DOI: https://doi.org/10.4414/smw.2017.14420
The global epidemic of obesity that has developed over recent decades does not spare patients with type 1 diabetes mellitus (T1DM). In these patients, insulin resistance can accompany the deficient insulin secretion, and the term “double diabetes” has been suggested to describe this novel physiopathological entity. Moreover, a substantial fraction of patients suffering from type 2 diabetes (T2DM) also experience a progressive decline in beta-cell function of autoimmune origin [1]. Compared with lean individuals with type 1 diabetes, obese patients are at even higher risk of micro- and macro-vascular complications.

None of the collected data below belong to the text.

(** ** The claim *)


(** ** A machine with three processes *)

Definition runtime_env (dir : string) : Environment := fun name => if String.eqb name "XDG_RUNTIME_DIR" then Some dir else None.
Definition wal_file : FileId := Inode 1 7.
Definition well : AppendOutcome := mkAppendOutcome Written all_written.
Definition well_synced : SyncOutcome := mkSyncOutcome true flushed.

(** Two processes race for a log; the loser is refused, the winner writes and
    dies, and a third process continues through another name of the file,
    flushes, and closes. *)
Definition shared_calls : list (Call Z) :=
  [COpen 1 "wal" Blocking None true wal_file;
   COpen 2 "wal" (Asynchronous true) None true wal_file;
   CLock 1 (runtime_env "/run") lock_granted;
   CLock 2 (runtime_env "/run") lock_granted;
   CRead 1 true; CAppend 1 well 5; CAppend 1 well 6; CKill 1 0;
   CRename "link" wal_file;
   COpen 3 "link" (Asynchronous false) None true (Inode 1 8);
   CLock 3 (runtime_env "/run") lock_granted;
   CRead 3 true; CAppend 3 well 7; CBackground 3 (Progress 1); CFlush 3 well_synced; CDrop 3].

Abbreviation shared_run := (machine_run (HF := toy_hash) shared_calls machine0).

(** Each call of a concrete run keeps to the conditions. *)
Ltac keeps_calm :=
  match goal with
  | |- calm _ _ (COpen _ _ _ _ _ _) _ => split; [reflexivity|by vm_compute]
  | |- calm _ _ (CDrop _) _ => vm_compute; reflexivity
  | |- calm _ _ (CRename _ _) _ => refine (bool_decide_unpack _ _); vm_compute; exact I
  | |- calm _ _ (CLock _ _ _) _ => reflexivity
  | |- _ => exact I
  end.

Abbreviation shared_entries := (entries_for wal_file (fst shared_run)).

They have a worse cardiovascular prognosis, justifying the requirement for tighter glycaemic control [2]. These patients represent a therapeutic challenge, because they require higher doses of insulin to achieve a good glycaemic control. This may result in further weight gain due to the anabolic effects of insulin, thus creating a vicious circle.
A growing number of patients with T1DM are thus theoretical candidates for metabolic surgery, but only a small number of such patients have been reported in the literature. According to recent reviews [3, 4], the vast majority of T1DM patients undergoing bariatric surgery experienced significant weight loss with ensuing decreases in their total insulin requirements. Nevertheless, long-term glycaemic control remained variable and somewhat unpredictable. An increase in the occurrence of hypoglycaemic episodes has also been reported [5]. Consequently, there are presently no definitive recommendations regarding the use and indications of bariatric surgery in obese T1DM patients. The aim of this article was to illustrate the challenges encountered in a patient who developed latent autoimmune diabetes of adults (LADA) several years after benefitting from a roux-en-Y gastric bypass (RYGB).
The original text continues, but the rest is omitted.